(SUPPLIED MATERIAL)

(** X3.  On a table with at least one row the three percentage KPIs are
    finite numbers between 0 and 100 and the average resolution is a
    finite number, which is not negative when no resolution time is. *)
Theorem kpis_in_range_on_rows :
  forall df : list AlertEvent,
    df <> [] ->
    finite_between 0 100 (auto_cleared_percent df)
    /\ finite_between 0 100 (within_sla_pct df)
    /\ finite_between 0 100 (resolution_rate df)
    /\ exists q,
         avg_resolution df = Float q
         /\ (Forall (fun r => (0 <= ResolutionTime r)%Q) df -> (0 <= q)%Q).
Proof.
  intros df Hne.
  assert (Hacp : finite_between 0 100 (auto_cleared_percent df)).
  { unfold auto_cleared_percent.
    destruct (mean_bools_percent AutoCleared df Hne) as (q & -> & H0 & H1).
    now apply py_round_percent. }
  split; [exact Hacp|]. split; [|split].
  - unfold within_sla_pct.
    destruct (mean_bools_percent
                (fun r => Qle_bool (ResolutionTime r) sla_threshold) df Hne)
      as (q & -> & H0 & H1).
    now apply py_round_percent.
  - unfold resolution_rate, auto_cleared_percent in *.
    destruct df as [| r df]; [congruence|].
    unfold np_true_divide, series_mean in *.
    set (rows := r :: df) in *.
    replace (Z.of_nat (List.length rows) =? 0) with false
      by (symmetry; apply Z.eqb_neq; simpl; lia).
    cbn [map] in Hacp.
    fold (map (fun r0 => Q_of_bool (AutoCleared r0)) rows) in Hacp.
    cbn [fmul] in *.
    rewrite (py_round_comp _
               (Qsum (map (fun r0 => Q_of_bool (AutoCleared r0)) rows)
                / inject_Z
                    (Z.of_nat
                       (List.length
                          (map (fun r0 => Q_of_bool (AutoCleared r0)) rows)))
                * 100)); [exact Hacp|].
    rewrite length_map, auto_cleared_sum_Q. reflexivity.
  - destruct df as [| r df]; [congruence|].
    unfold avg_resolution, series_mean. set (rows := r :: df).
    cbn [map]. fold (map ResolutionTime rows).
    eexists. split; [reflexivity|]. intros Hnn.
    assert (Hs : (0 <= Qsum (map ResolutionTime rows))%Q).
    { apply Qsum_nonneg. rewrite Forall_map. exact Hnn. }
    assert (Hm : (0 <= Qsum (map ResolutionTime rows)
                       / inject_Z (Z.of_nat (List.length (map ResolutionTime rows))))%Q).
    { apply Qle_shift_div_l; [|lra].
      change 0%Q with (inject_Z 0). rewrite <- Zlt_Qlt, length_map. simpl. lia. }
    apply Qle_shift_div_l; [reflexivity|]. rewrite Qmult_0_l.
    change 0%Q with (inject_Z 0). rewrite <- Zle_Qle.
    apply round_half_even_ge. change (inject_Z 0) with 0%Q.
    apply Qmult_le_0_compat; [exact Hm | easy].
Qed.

(WHAT YOU SHOULD DO) Would you retype exactly the lines above, from the line with "- unfold within_sla_pct." to the line with "cbn [map]. fold", with both end lines kept and nothing more?

(ANSWER TO THIS EXERCISE)
  - unfold within_sla_pct.
    destruct (mean_bools_percent
                (fun r => Qle_bool (ResolutionTime r) sla_threshold) df Hne)
      as (q & -> & H0 & H1).
    now apply py_round_percent.
  - unfold resolution_rate, auto_cleared_percent in *.
    destruct df as [| r df]; [congruence|].
    unfold np_true_divide, series_mean in *.
    set (rows := r :: df) in *.
    replace (Z.of_nat (List.length rows) =? 0) with false
      by (symmetry; apply Z.eqb_neq; simpl; lia).
    cbn [map] in Hacp.
    fold (map (fun r0 => Q_of_bool (AutoCleared r0)) rows) in Hacp.
    cbn [fmul] in *.
    rewrite (py_round_comp _
               (Qsum (map (fun r0 => Q_of_bool (AutoCleared r0)) rows)
                / inject_Z
                    (Z.of_nat
                       (List.length
                          (map (fun r0 => Q_of_bool (AutoCleared r0)) rows)))
                * 100)); [exact Hacp|].
    rewrite length_map, auto_cleared_sum_Q. reflexivity.
  - destruct df as [| r df]; [congruence|].
    unfold avg_resolution, series_mean. set (rows := r :: df).
    cbn [map]. fold (map ResolutionTime rows).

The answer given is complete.